Come abbattere le nebbie oleose in siderurgia?
Le nebbie oleose sono dei pericolosi residui che si formano a seguito di lavorazioni industriali quali: stampaggio a caldo di alcuni metalli, lavorazione con macchine lubrorefrigerate, trattamenti termici, ecc. L’elemento comune a questi processi è l’utilizzo di oli combustibili, oli refrigeranti, idraulici o prodotti polimerici ad alta temperatura.
Le nebbie oleose sono un vero e proprio incubo per tantissime aziende siderurgiche, in quanto contengono micro-particelle che aggrediscono i circuiti elettrici sensibili e sono estremamente nocive per i lavoratori.
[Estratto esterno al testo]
(** ** A scripted random source

    The generator state is the list of the raw draws still to come; each
    call of [randbelow n] takes the next one, reduced into [0, n).  An
    exhausted script keeps answering 0.  It is used to run the game on
    concrete inputs. *)

Definition script_randbelow (n : Z) (g : list Z) : Z * list Z :=
  match g with
  | [] => (0, [])
  | x :: g' => (x mod n, g')
  end.

#[export] Instance script_source : RandomSource (list Z).
Proof.
  refine {| randbelow := script_randbelow |}.
  intros n [| x g] Hn; cbn [script_randbelow fst].
  - split; [apply Z.le_refl | exact Hn].
  - apply Z.mod_pos_bound; exact Hn.
Defined.

(** Runs the loop body once per list of events. *)
Fixpoint run {G : Type} `{RandomSource G} (gm : Game G)
  (frames : list (list Event)) : result (Game G) :=
  match frames with
  | [] => Ok gm
  | events :: rest => gm' <- tick gm events ;; run gm' rest
  end.

(** A scripted session: five apples are eaten in a row (four to the right
    of the start, one above the last), then the snake goes up, left and
    down, which leaves it one step above its own body, heading [DOWN].
    The sixth apple is drawn at the centre of the board.  [reset_draw] is
    the raw draw that the next call of [choice] will receive. *)
Definition session_script (reset_draw : Z) : list Z :=
  [17; 12; 18; 12; 19; 12; 20; 12; 20; 11; 16; 12; reset_draw; 5; 7].

Definition session_frames : list (list Event) :=
  [[]; []; []; []; [KEYDOWN K_UP]; []; [KEYDOWN K_LEFT]; [KEYDOWN K_DOWN]].

Definition before_crash (reset_draw : Z) : result (Game (list Z)) :=
  gm <- start (session_script reset_draw) ;; run gm session_frames.

(** The game that [before_crash] evaluates to. *)
Definition crash_game (reset_draw : Z) : Game (list Z) :=
  mkGame
    (Snake.mk 6
       [(380, 220); (380, 200); (400, 200); (400, 220); (400, 240); (380, 240)]
       DOWN None (Some (360, 240)))
    (Apple.mk (320, 240))
    [reset_draw; 5; 7].

(** ** Vocabulary of the properties *)

Definition directions : list Direction := [UP; DOWN; LEFT; RIGHT].

(** The centre of the board, where [GameObject.__init__] and
    [Snake.reset] put the snake. *)
Definition center : Cell := (SCREEN_WIDTH / 2, SCREEN_HEIGHT / 2).

(** The state that [Snake.reset] leaves behind when [choice] returns [d]
    (the pending direction has been consumed by [update_direction]). *)
Definition reset_snake (d : Direction) : Snake.t :=
  Snake.mk 1 [center] d None None.

(** A position that is the corner of a cell of the board. *)
Definition on_grid (c : Cell) : Prop :=
  (fst c mod GRID_SIZE = 0 /\ 0 <= fst c < SCREEN_WIDTH) /\
  (snd c mod GRID_SIZE = 0 /\ 0 <= snd c < SCREEN_HEIGHT).

(** The direction that an arrow key asks for. *)
Definition key_direction (key : Key) : option Direction :=
  match key with
  | K_UP => Some UP
  | K_DOWN => Some DOWN
  | K_LEFT => Some LEFT
  | K_RIGHT => Some RIGHT
  | K_OTHER => None
  end.

(** The frame has no [QUIT], and every arrow key in it asks for [d]. *)
Definition only_requests (d : Direction) (events : list Event) : Prop :=
  Forall (fun ev =>
            match ev with
            | QUIT => False
            | KEYDOWN key =>
                match key_direction key with
                | Some d' => d' = d
                | None => True
                end
            | OTHER_EVENT => True
            end) events.

(** The direction in force once the input of the frame has been handled
    and [update_direction] has run: the one the move of this tick uses. *)
Definition committed (s : Snake.t) (events : list Event) : result Direction :=
  s1 <- handle_keys s events ;;
  Ok (Snake.direction (Snake.update_direction s1)).

(** The tick that handles [events] runs into the body: [Snake.move] takes
    the branch of line 166. *)
Definition crashes (s : Snake.t) (events : list Event) : Prop :=
  exists s1 p,
    handle_keys s events = Ok s1 /\
    Snake.new_pos (Snake.update_direction s1) = Ok p /\
    Snake.hits_body (Snake.update_direction s1) p = true.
Le micro-particelle, se inalate, possono infatti causare gravi danni all’apparato respiratorio e all’organismo in generale.
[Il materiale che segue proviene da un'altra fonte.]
(** Each poll before poll [k] was followed by one sleep of the poll
    interval, and by nothing else that sleeps. *)
Lemma sleeps_poll_start {V : Type} (method : ext (option V)) (k : nat) (s : state) :
  sleeps (poll_start method k s) = (sleeps s ++ repeat POLL_FREQUENCY k)%list.
Proof.
  induction k as [|k IH].
  - cbn. now rewrite app_nil_r.
  - rewrite poll_start_next. cbn [do_sleep sleeps after_poll]. rewrite IH.
    rewrite <- app_assoc. f_equal.
    change [POLL_FREQUENCY] with (repeat POLL_FREQUENCY 1).
    rewrite <- repeat_app. f_equal. lia.
Qed.

Lemma clock_poll_start {V : Type} (method : ext (option V)) (k : nat) (s : state) :
  (clock s + POLL_FREQUENCY * N.of_nat k <= clock (poll_start method k s))%N.
Proof.
  induction k as [|k IH].
  - cbn. lia.
  - rewrite poll_start_next. cbn [do_sleep clock after_poll]. lia.
Qed.

Lemma waiting_next {V : Type} (ignored : list exn_class) (method : ext (option V))
    (deadline : N) (n : nat) (s : state) :
  waiting ignored method deadline (S n) s ->
  goes_on ignored (poll_result method s) = true
  /\ (deadline <? clock (do_sleep POLL_FREQUENCY (after_poll method s)))%N = false
  /\ waiting ignored method deadline n (do_sleep POLL_FREQUENCY (after_poll method s)).
Proof.
  intros H. destruct (H 0 ltac:(lia)) as [H0 H1]. split; [exact H0 |]. split.
  - apply N.ltb_ge. exact H1.
  - intros k Hk. rewrite <- !poll_start_S. apply H. lia.
Qed.

(** While the wait is on, the loop goes from poll to poll. *)
Lemma until_loop_waiting {V : Type} (ignored : list exn_class)
    (method : ext (option V)) (message : string) (end_time : N) (fuel : nat) :
  forall (n : nat) (scr : option string) (st : option (list string)) (s : state),
    waiting ignored method end_time n s ->
    exists scr' st',
      until_loop (n + fuel) ignored method message end_time scr st s
      = until_loop fuel ignored method message end_time scr' st'
          (poll_start method n s).
Proof.
  induction n as [|n IH]; intros scr st s Hw.
  - now exists scr, st.
  - destruct (waiting_next _ _ _ _ _ Hw) as (Hgo & Hlate & Hw').
    rewrite poll_start_S. cbn [Nat.add until_loop].
    destruct (method (browser s)) as [[r w] dt] eqn:Hm.
    destruct (after_poll_eq _ _ _ _ _ Hm) as [Ha Hr]. rewrite Ha in Hlate, Hw' |- *.
    rewrite Hr in Hgo.
    destruct r as [e | [v|]]; cbn [goes_on] in Hgo.
    + rewrite Hgo, Hlate. apply IH, Hw'.
    + discriminate Hgo.
    + rewrite Hlate. apply IH, Hw'.
Qed.

(** A wait that is on at poll [n] has a poll left for it. *)
Lemma waiting_polls {V : Type} (ignored : list exn_class) (method : ext (option V))
    (timeout : N) (n : nat) (s : state) :
  waiting ignored method (clock s + 1000 * timeout) n s ->
  exists fuel, max_polls timeout = n + S fuel.
Proof.
  intros Hw. unfold max_polls.
  exists (N.to_nat (1000 * timeout / POLL_FREQUENCY) - n).
  assert (Hn : n <= N.to_nat (1000 * timeout / POLL_FREQUENCY)).
  { destruct n as [|n]; [apply Nat.le_0_l |].
    destruct (Hw n (Nat.lt_succ_diag_r n)) as [_ Hc].
    pose proof (clock_poll_start method (S n) s) as Hp.
    unfold POLL_FREQUENCY in *.
    assert (N.of_nat (S n) <= 1000 * timeout / 500)%N
      by (apply N.div_le_lower_bound; lia).
    lia. }
  revert Hn. generalize (N.to_nat (1000 * timeout / POLL_FREQUENCY)). intros q Hn.
  lia.
Qed.

Lemma until_waiting {V : Type} (wait : WebDriverWait)
    (method : search_context WebElement -> ext (option V)) (message : string)
    (s : state) (n : nat) :
  waiting (wait_ignored wait) (method (wait_driver wait))
    (clock s + 1000 * wait_timeout wait) n s ->
  exists fuel scr st,
    until wait method message s
    = until_loop (S fuel) (wait_ignored wait) (method (wait_driver wait)) message
        (clock s + 1000 * wait_timeout wait) scr st
        (poll_start (method (wait_driver wait)) n s).
Proof.
  intros Hw. destruct (waiting_polls _ _ _ _ _ Hw) as [fuel Hf].
  unfold until. rewrite Hf.
  destruct (until_loop_waiting (wait_ignored wait) (method (wait_driver wait))
              message _ (S fuel) n None None s Hw) as (scr & st & E).
  now exists fuel, scr, st.
Qed.

(** The value a poll answers while the wait is on is what the wait
    returns, in the state that poll ends in. *)
Lemma until_returns_at {V : Type} (wait : WebDriverWait)
    (method : search_context WebElement -> ext (option V)) (message : string)
    (s : state) (n : nat) (v : V) (w : W) (dt : N) :
  waiting (wait_ignored wait) (method (wait_driver wait))
    (clock s + 1000 * wait_timeout wait) n s ->
  method (wait_driver wait) (browser (poll_start (method (wait_driver wait)) n s))
  = (inr (Some v), w, dt) ->
  until wait method message s
  = (Return v,
     mkState w (clock (poll_start (method (wait_driver wait)) n s) + dt)
       (sleeps s ++ repeat POLL_FREQUENCY n)).
Proof.
  intros Hw Hm. destruct (until_waiting wait method message s n Hw)
    as (fuel & scr & st & ->).
  cbn [until_loop]. rewrite Hm. now rewrite sleeps_poll_start.
Qed.

(** An exception that the wait does not ignore leaves the wait from the
    poll that raised it. *)
Lemma until_raises_at {V : Type} (wait : WebDriverWait)
    (method : search_context WebElement -> ext (option V)) (message : string)
    (s : state) (n : nat) (e : exn) (w : W) (dt : N) :
  waiting (wait_ignored wait) (method (wait_driver wait))
    (clock s + 1000 * wait_timeout wait) n s ->
  method (wait_driver wait) (browser (poll_start (method (wait_driver wait)) n s))
  = (inl e, w, dt) ->
  caught_by (wait_ignored wait) e = false ->
  until wait method message s
  = (Raise e,
     mkState w (clock (poll_start (method (wait_driver wait)) n s) + dt)
       (sleeps s ++ repeat POLL_FREQUENCY n)).
Proof.
  intros Hw Hm Hc. destruct (until_waiting wait method message s n Hw)
    as (fuel & scr & st & ->).
  cbn [until_loop]. rewrite Hm, Hc. now rewrite sleeps_poll_start.
Qed.

(** When the sleep after a poll that raised an ignored exception ends past
    the deadline, the wait raises [TimeoutException] with its message and
    the [screen] and [stacktrace] of that exception. *)
Lemma until_times_out_at {V : Type} (wait : WebDriverWait)
    (method : search_context WebElement -> ext (option V)) (message : string)
    (s : state) (n : nat) (e : exn) (w : W) (dt : N) :
  waiting (wait_ignored wait) (method (wait_driver wait))
    (clock s + 1000 * wait_timeout wait) n s ->
  method (wait_driver wait) (browser (poll_start (method (wait_driver wait)) n s))
  = (inl e, w, dt) ->
  caught_by (wait_ignored wait) e = true ->
  (clock s + 1000 * wait_timeout wait
   < clock (poll_start (method (wait_driver wait)) (S n) s))%N ->
  until wait method message s
  = (Raise (mkExn TimeoutException message (screen e) (stacktrace e)),
     poll_start (method (wait_driver wait)) (S n) s).
Proof.
  intros Hw Hm Hc Hlate. destruct (until_waiting wait method message s n Hw)
    as (fuel & scr & st & ->).
  rewrite poll_start_next in *.
  destruct (after_poll_eq _ _ _ _ _ Hm) as [Ha _]. rewrite Ha in *.
  apply N.ltb_lt in Hlate.
  cbn [until_loop]. now rewrite Hm, Hc, Hlate.
Qed.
Aspirare e depurare le nebbie oleose costituisce una priorità assoluta da parte delle aziende, per tutelare la salute dei propri dipendenti e per non subire provvedimenti legali.
La tecnica di abbattimento nebbie oleose più efficace è la coalescenza, principio fisico in base al quale le particelle liquide tendono ad aggregarsi per formare agglomerati più grandi, appesantendosi e precipitando. I filtri a coalescenza SO.TEC sfruttano questo principio per raccogliere gli agglomerati e prevenire la dispersione aerea di queste sostanze.
Gli impianti realizzati da SO.TEC sono altamente efficienti e su misura del cliente, e sono in grado di coprire necessità di aspirazione ridotte, fino a 7.000 m3/h per filtro, intermedie, vanno da 6.000 m3/h a 15.000 m3/h, ed elevate anche oltre i 180.000 m3/h.